Jun62011 - Tumblr Posts
i hate that i want this!
feeling like this makes me wanna ask myself why i am being like this.... so weird! i can't even explain what im feeling. sometimes im laughing as if nothing is wrong. sometimes i cry with no reason at all. hahaha am i going crazy?
i can't even understand my own self. is that why i still don't have any connection with other people? am i too weird? am i too obvious? am i that hard to befriend with? all i want is to have some connections. coz i know after this i'll get into a better understanding with the people around me.
it's hard going through all of these by yourself, you know... i wish i have a friend i can talk to and share what i'm feeling right now. without feeling uncomfortable. without hesitating. without the feeling of being laughed at for being too childish and immature.

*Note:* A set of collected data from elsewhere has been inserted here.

Lemma PositionInputs_new_ok lengths h : device_type_ m = CPU -> heap_ok h ->
  (∃ ty, position_type m = Ok ty) -> length lengths = beam_rows ->
  ∃ pi lengths' h', PositionInputs_new m p lengths h = Ok (pi, lengths', h') ∧ replaces h h' [] (pi_ptrs pi) ∧
    pi_ok 0 pi h' ∧ lengths' = map Some (position_at 0) ∧
    has_mask_input_ pi = HasInput (session_info_ m) (attention_mask (dec_in m)) ∧
    has_posid_input_ pi = HasInput (session_info_ m) (position_ids (dec_in m)).
Proof.
  intros Hdev Hok [ty Hty] Hlen. pose proof (position_type_int ty Hty) as Hint.
  unfold PositionInputs_new. rewrite Hty, bind_Ok, Hdev. set (b := p_batch p). set (s := p_seq p).
  destruct (make_tensor h [b; s] ty Hok) as (h1 & q1 & d1 & -> & R1 & T1 & L1).
  destruct (make_tensor h1 [b; 1%nat] ty ltac:(apply R1)) as (h2 & q2 & d2 & -> & R2 & T2 & L2).
  destruct (replaces_new _ _ _ _ R2 (rp_live _ _ _ _ R1)) as [S2 K2].
  destruct (make_tensor h2 [b; s] ty ltac:(apply R2)) as (h3 & q3 & d3 & -> & R3 & T3 & L3).
  destruct (replaces_new _ _ _ _ R3 (rp_live _ _ _ _ S2)) as [S3 K3].
  assert (BatchBeamSize p = Ok (Z.of_nat (b * p_beams p))) as ->.
  { unfold BatchBeamSize, b, p_batch, p_beams. destruct Hp. rewrite chk32_ok by (unfold INT_MIN; nia). f_equal. nia. }
  assert (tensors h3 !! q1 = Some (mkOrt ty [b; s] d1)) as T1' by (rewrite K3, K2 by (set_solver); done).
  assert (tensors h3 !! q2 = Some (mkOrt ty [b; 1%nat] d2)) as T2' by (rewrite K3 by (set_solver); done).
  rewrite bind_Ok, (deref_Some _ _ _ T3), bind_Ok, (deref_Some _ _ _ T1'), bind_Ok, (deref_Some _ _ _ T2'), bind_Ok.
  simpl data. simpl in L1, L2, L3.
  assert (length d3 = b * s)%nat as L3' by (simpl in L3; lia).
  assert (length d1 = b * s)%nat as L1' by (simpl in L1; lia).
  assert (length d2 = b)%nat as L2' by (simpl in L2; lia).
  rewrite (InitializeTensors_ok p Hp ty), bind_Ok; try done; try (rewrite ?length_replicate; fold b s; lia).
  cbn [in_mask in_pos in_next in_lengths in_initial]. fold b. pose proof length_rows_expanded as El. fold b in El. rewrite El.
  assert (length (mask_rows p b) = b * s)%nat as Lm.
  { apply length_concat_map. intros. unfold mask_of. rewrite length_map. by apply length_prompt_row. }
  assert (length (position_rows p b) = b * s)%nat as Lp.
  { apply length_concat_map. intros. rewrite length_positions. by apply length_prompt_row. }
  assert (length (next_rows p b) = b) as Ln by (unfold next_rows; by rewrite length_map, length_seq).
  destruct (set_data_at h3 q3 (mask_rows p b) _ [] [q2; q1] (rp_live _ _ _ _ S3) T3) as (h4 & -> & R4 & T4 & K4); [simpl; lia|].
  rewrite bind_Ok. rewrite <- K4 in T1', T2' by set_solver.
  destruct (set_data_at h4 q1 (position_rows p b) _ [q3; q2] [] (rp_live _ _ _ _ R4) T1') as (h5 & -> & R5 & T5 & K5); [simpl; lia|].
  rewrite bind_Ok. rewrite <- K5 in T2', T4 by set_solver.
  destruct (set_data_at h5 q2 (next_rows p b) _ [q3] [q1] (rp_live _ _ _ _ R5) T2') as (h6 & -> & R6 & T6 & K6); [simpl; lia|].
  rewrite bind_Ok. rewrite <- K6 in T4, T5 by set_solver. simpl element_type in *. simpl shape in *.
  pose proof p_batch_ne as Hbn. fold b in Hbn.
  destruct (ExpandInputs_at h6 q1 ty b [s] _ (p_beams p) [q3; q2] [] (rp_live _ _ _ _ R6) T5 Hbn (int_type_size ty Hint)) as (h7 & r1 & -> & R7 & T7 & K7).
  rewrite bind_Ok. cbv beta iota. rewrite <- K7 in T4, T6 by set_solver.
  destruct (ExpandInputs_at h7 q2 ty b [1%nat] _ (p_beams p) [q3] [r1] (rp_live _ _ _ _ R7) T6 Hbn (int_type_size ty Hint)) as (h8 & r2 & -> & R8 & T8 & K8).
  rewrite bind_Ok. cbv beta iota. rewrite <- K8 in T4, T7 by set_solver.
  destruct (ExpandInputs_at h8 q3 ty b [s] _ (p_beams p) [] [r2; r1] (rp_live _ _ _ _ R8) T4 Hbn (int_type_size ty Hint)) as (h9 & r3 & -> & R9 & T9 & K9).
  rewrite bind_Ok. cbv beta iota. rewrite <- K9 in T7, T8 by set_solver.
  simpl element_count in *. rewrite Nat.mul_1_r in *. unfold b, s in *.
  rewrite mask_rows_expanded in T9. rewrite position_rows_expanded in T7. rewrite next_rows_expanded in T8.
  assert (replaces h h9 [] [r1; r2; r3]) as R.
  { eapply replaces_perm; [done|apply (Permutation_rev [r3; r2; r1])|].
    repeat (eapply replaces_trans; [eassumption|]); by apply replaces_refl, R9. }
  eexists _, _, _. split; [reflexivity|]. split; [exact R|]. split; [|done]. split; [done| | |exact (rp_live _ _ _ _ R)].
  - assert (mask_ok 0 (mkPositionInputs None None ty (HasInput (session_info_ m) (attention_mask (dec_in m)))
      (HasInput (session_info_ m) (position_ids (dec_in m))) ((p_batch p * p_beams p)%nat, p_seq p) (Some r1)
      ((p_batch p * p_beams p)%nat, p_seq p) (Some r3) (Some r2) None (position_at 0) true true) h9) as H.
    { split; simpl; rewrite Nat.add_0_r; eauto. }
    by destruct (has_mask_input_ _).
  - by destruct (has_posid_input_ _); (split; [done|]); (split; [done|]); split; eauto.
Qed.
(* ===== verification/Models.v ===== *)
(** * Loading a model, and its tokenizer (src/models/model.cpp)

    [CreateModel] reads the configuration, turns its session options into calls
    of ONNX Runtime and loads the sessions of the model's kind.  What the calls
    do is not modelled: they are recorded in order, as calls that succeed; what
    a session file holds, the number of cores and whether the build has CUDA are
    parameters.  The tokenizer of ONNX Runtime Extensions is a parameter of the
    second half: encoding, decoding, and batches of both. *)
From Stdlib Require Import ZArith Lia Ascii.
From Stdlib Require String.
From stdpp Require Import base numbers list strings gmap.
From S2P Require Import Prelude Float32 Json Config Tensors Params Inputs.
Local Open Scope Z_scope.

(** ** Session options *)
Inductive option_call : Type :=
  | SetIntraOpNumThreads (n : Z)
  | SetInterOpNumThreads (n : Z)
  | CpuMemArena (enable : bool)
  | MemPattern (enable : bool)
  | SetLogId (id : string)
  | SetLogSeverityLevel (level : Z)
  | EnableProfiling (prefix : string)
  | AppendExecutionProvider (name : string) (keys_values : list (string * string)).

Section options.
Context (hardware_concurrency : Z) (use_cuda : bool).

Definition call_if {A} (o : option A) (f : A -> option_call) (calls : list option_call) : list option_call :=
  match o with Some x => calls ++ [f x] | None => calls end.

(* the CUDA provider's stream cannot be created in a build without CUDA *)
Definition append_provider (po : ProviderOptions) (st : list option_call * DeviceType) : outcome (list option_call * DeviceType) :=
  let '(calls, device) := st in
  if String.eqb (po_name po) "cuda" then
    if use_cuda then Ok (calls ++ [AppendExecutionProvider "cuda" (po_options po)], CUDA)
    else Throw (RuntimeError "Trying to create a cuda stream in a non cuda build")
  else if String.eqb (po_name po) "rocm" then Ok (calls ++ [AppendExecutionProvider "rocm" (po_options po)], device)
  else Throw (RuntimeError ("Unknown provider type: " ++ po_name po)).

(** Model::CreateSessionOptions; the arena's option decides about the pattern. *)
Definition CreateSessionOptions (options : SessionOptions) : outcome (list option_call * DeviceType) :=
  let num_of_cores := Z.max 1 (i32 (hardware_concurrency / 2)) in
  let calls := [SetIntraOpNumThreads (Z.min num_of_cores 16)] in
  let calls := call_if (intra_op_num_threads options) SetIntraOpNumThreads calls in
  let calls := call_if (inter_op_num_threads options) SetInterOpNumThreads calls in
  let calls := call_if (enable_cpu_mem_arena options) CpuMemArena calls in
  calls ← match enable_mem_pattern options with
          | Some _ => match enable_cpu_mem_arena options with
                      | Some b => Ok (calls ++ [MemPattern b])
                      | None => Throw BadOptionalAccess
                      end
          | None => Ok calls
          end;
  let calls := call_if (log_id options) SetLogId calls in
  let calls := call_if (log_severity_level options) SetLogSeverityLevel calls in
  let calls := call_if (enable_profiling options) EnableProfiling calls in
  for_each append_provider (provider_options options) (calls, CPU).
End options.

(** ** Models *)
Inductive ModelKind : Type := Gpt_Model | DecoderOnly_Model | Whisper_Model | MultiModalVisionModel.

Definition model_kind (type : string) : option ModelKind :=
  if String.eqb type "gpt2" then Some Gpt_Model else
  if bool_decide (type ∈ ["llama"; "gemma"; "mistral"; "phi"; "phi3"; "phi3small"]) then Some DecoderOnly_Model else
  if String.eqb type "whisper" then Some Whisper_Model else
  if String.eqb type "phi3v" then Some MultiModalVisionModel else None.

Record LoadedModel := mkLoaded {
  lm_kind : ModelKind;
  lm_model : model;
  lm_options : list option_call;
  lm_encoder_info : option SessionInfo }.

Section models.
Context (fs : string -> file) (load : string -> list option_call -> outcome session_io).
Context (hardware_concurrency : Z) (use_cuda : bool).

(* OrtSession::Create of a file of the configuration's directory *)
Definition load_session (c : Config) (calls : list option_call) (filename : string) : outcome session_io :=
  load (join_path (config_path c) filename) calls.

Definition load_model (kind : ModelKind) (c : Config) : outcome LoadedModel :=
  let m := Config.model c in
  '(calls, device) ← CreateSessionOptions hardware_concurrency use_cuda (session_options (decoder m));
  let load := load_session c calls in
  match kind with
  | Gpt_Model | DecoderOnly_Model =>
      decoder ← load (dec_filename (decoder m));
      info ← SessionInfo_new decoder;
      Ok (mkLoaded kind (mkModelCtx c info device) calls None)
  | Whisper_Model =>
      decoder ← load (dec_filename (decoder m));
      encoder ← load (edi_filename (encoder_decoder_init m));
      info ← SessionInfo_new decoder;
      encoder_info ← SessionInfo_new encoder;
      Ok (mkLoaded kind (mkModelCtx c info device) calls (Some encoder_info))
  | MultiModalVisionModel =>
      embedding ← load (emb_filename (embedding m));
      vision ← load (vis_filename (vision m));
      decoder ← load (dec_filename (decoder m));
      info ← SessionInfo_new decoder;
      info ← SessionInfo_Add embedding info;
      info ← SessionInfo_Add vision info;
      Ok (mkLoaded kind (mkModelCtx c info device) calls None)
  end.

Definition CreateModel (path : string) : outcome LoadedModel :=
  c ← Config_load fs path;
  match model_kind (type (Config.model c)) with
  | Some kind => load_model kind c
  | None => Throw (RuntimeError ("Unsupported model_type in config.json: " ++ type (Config.model c)))
  end.
End models.

(** ** The tokenizer *)
Section tokenizer.
Context (C : Type) (tokenize : string -> outcome (list Z)) (detokenize : list Z -> outcome string).
Context (detokenize_cached : C -> Z -> outcome (string * C)) (empty_cache : C) (pad_token_id_ : Z).

(* token ids are unsigned in the library and signed here *)
Definition Encode (text : string) : outcome (list Z) := ids ← tokenize text; Ok (map i32 ids).
Definition Decode (tokens : list Z) : outcome string := detokenize (map u32 tokens).

Definition EncodeBatch (strings : list string) : outcome (list Z) :=
  sequences ← for_ (length strings) (fun i sequences =>
    s ← get strings i; ids ← Encode s; Ok (sequences ++ [ids])) [];
  PadInputs sequences pad_token_id_.

Definition DecodeBatch (sequences : list Z) (count : nat) : outcome (list string) :=
  if (count =? 0)%nat then Undef (* division by zero *) else
  if negb (length sequences mod count =? 0)%nat
  then Throw (RuntimeError "DecodeBatch: sequences must be evenly divisible by the count") else
  let sequence_length := (length sequences / count)%nat in
  for_ count (fun i strings =>
    tokens ← subspan sequences (sequence_length * i) sequence_length;
    s ← Decode tokens; Ok (strings ++ [s])) [].

(** A stream decodes token by token and keeps the library's cache. *)
Record TokenizerStream := mkStream { cache_ : C; chunk_ : string }.
Definition TokenizerStream_new : TokenizerStream := mkStream empty_cache "".
Definition TokenizerStream_Decode (token : Z) (s : TokenizerStream) : outcome (string * TokenizerStream) :=
  '(string, cache) ← detokenize_cached (cache_ s) (u32 token); Ok (string, mkStream cache string).
End tokenizer.

(** ** Properties *)
Definition intra_threads (calls : list option_call) : option Z :=
  last (omap (fun c => match c with SetIntraOpNumThreads n => Some n | _ => None end) calls).
Definition appended (calls : list option_call) : list (string * list (string * string)) :=
  omap (fun c => match c with AppendExecutionProvider n kv => Some (n, kv) | _ => None end) calls.
Definition known_provider (use_cuda : bool) (name : string) : Prop := name = "cuda"%string ∧ use_cuda = true ∨ name = "rocm"%string.

Lemma appended_call_if {A} (o : option A) f calls : (∀ x, appended [f x] = []) -> appended (call_if o f calls) = appended calls.
Proof. intros Hf. destruct o; simpl; [|done]. unfold appended. rewrite omap_app. pose proof (Hf a) as Ha. unfold appended in Ha. rewrite Ha. apply app_nil_r. Qed.

Lemma intra_threads_call_if {A} (o : option A) f calls :
  (∀ x, ∀ n, f x ≠ SetIntraOpNumThreads n) -> intra_threads (call_if o f calls) = intra_threads calls.
Proof.
  intros Hf. destruct o as [a|]; simpl; [|done]. unfold intra_threads. rewrite omap_app. simpl.
  destruct (f a) eqn:E; try (by rewrite app_nil_r). by destruct (Hf a n).
Qed.

Lemma intra_threads_snoc calls n : intra_threads (calls ++ [SetIntraOpNumThreads n]) = Some n.
Proof. unfold intra_threads. rewrite omap_app. simpl. by rewrite last_snoc. Qed.
Lemma KV_Cache_Combined_Update_spec_witness : ∃ c s h c' s' h',
  (x ← KV_Cache_Combined_new ex_model ex_p ex_h; '(c, s) ← KV_Cache_Combined_Add (fst x) State_new; Ok (c, s, snd x)) = Ok (c, s, h) ∧
  KV_Cache_Combined_Update ex_p [1; 1] 2 c s h = Ok (c', s', h') ∧ inputs_ s' = pasts_ c' ∧ outputs_ s' = presents_ c' ∧
  (∃ q, pasts_ c' !! 0%nat = Some (Some q) ∧ data <$> tensors h' !! q = Some [12; 13; 12; 13; 16; 17; 16; 17]).
Proof.
  destruct (KV_Cache_Combined_new_ok ex_model ex_p ex_h ex_cache_h_ok ex_cache_p_ok) as (c0 & h & E & R & O & Hsh & Hshape & L1 & L2 & _).
  { split; [vm_compute; discriminate|]. eexists _, _, _, _. split; [reflexivity|]. by split. }
  destruct (KV_Cache_Combined_Add_ok c0 State_new h O Hsh L1 L2) as (c & Ea & Ec).
  assert (∃ q, was_present c h 0 [10; 11; 12; 13; 14; 15; 16; 17] ∧ presents_ c !! 0%nat = Some (Some q)) as (q0 & Hw & Hq0).
  { subst c. vm_compute in E. injection E as <- <-. eexists. split; [eexists; split; reflexivity|reflexivity]. }
  destruct (KV_Cache_Combined_Update_spec ex_p c (push_caches c0 (added_inputs c0) State_new) h [1; 1] 2 2 1 1 2
    [] (added_inputs c0) [] [] (presents_ c0) []) as (c' & s' & h' & E' & I1 & I2 & _ & _ & _ & Hp).
  - subst c. by apply cache_ok_indices.
  - by right.
  - subst c. exact Hshape.
  - right. split; [done|]. repeat constructor; lia.
  - subst c. unfold added_inputs. rewrite Hsh. split; simpl; try done; rewrite ?app_nil_r; try done.
    + apply length_replicate.
    + apply (ck_presents _ _ O).
  - exists c, (push_caches c0 (added_inputs c0) State_new), h, c', s', h'. rewrite E, bind_Ok. simpl fst. rewrite Ea, bind_Ok.
    split; [done|]. split; [exact E'|]. split; [by rewrite I1, app_nil_r|]. split; [by rewrite I2, app_nil_r|].
    destruct (Hp 0%nat _ Hw) as (q & t & Eq & Tq & _ & Dt). exists q. split; [done|]. rewrite Tq. simpl. by rewrite Dt.
Defined.
End Examples.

i hate that i don't have that kind of friend. i hate that i don't have the confidence to talk about what my true feelings are even to family members and close friends. i hate that i am like this.
but i can't blame myself. i don't want to be laughed at. i don't want to be misunderstood. i don't want to be called weak. i don't want to feel like they pity me for being like this.
i want sympathy. i want love. i want care. i want understanding. i want honesty. i want peace. i want to know that they will accept me for who i am and respect me. i want them to know why i am like this. i want to tell them that i need their help, their guidance, their love.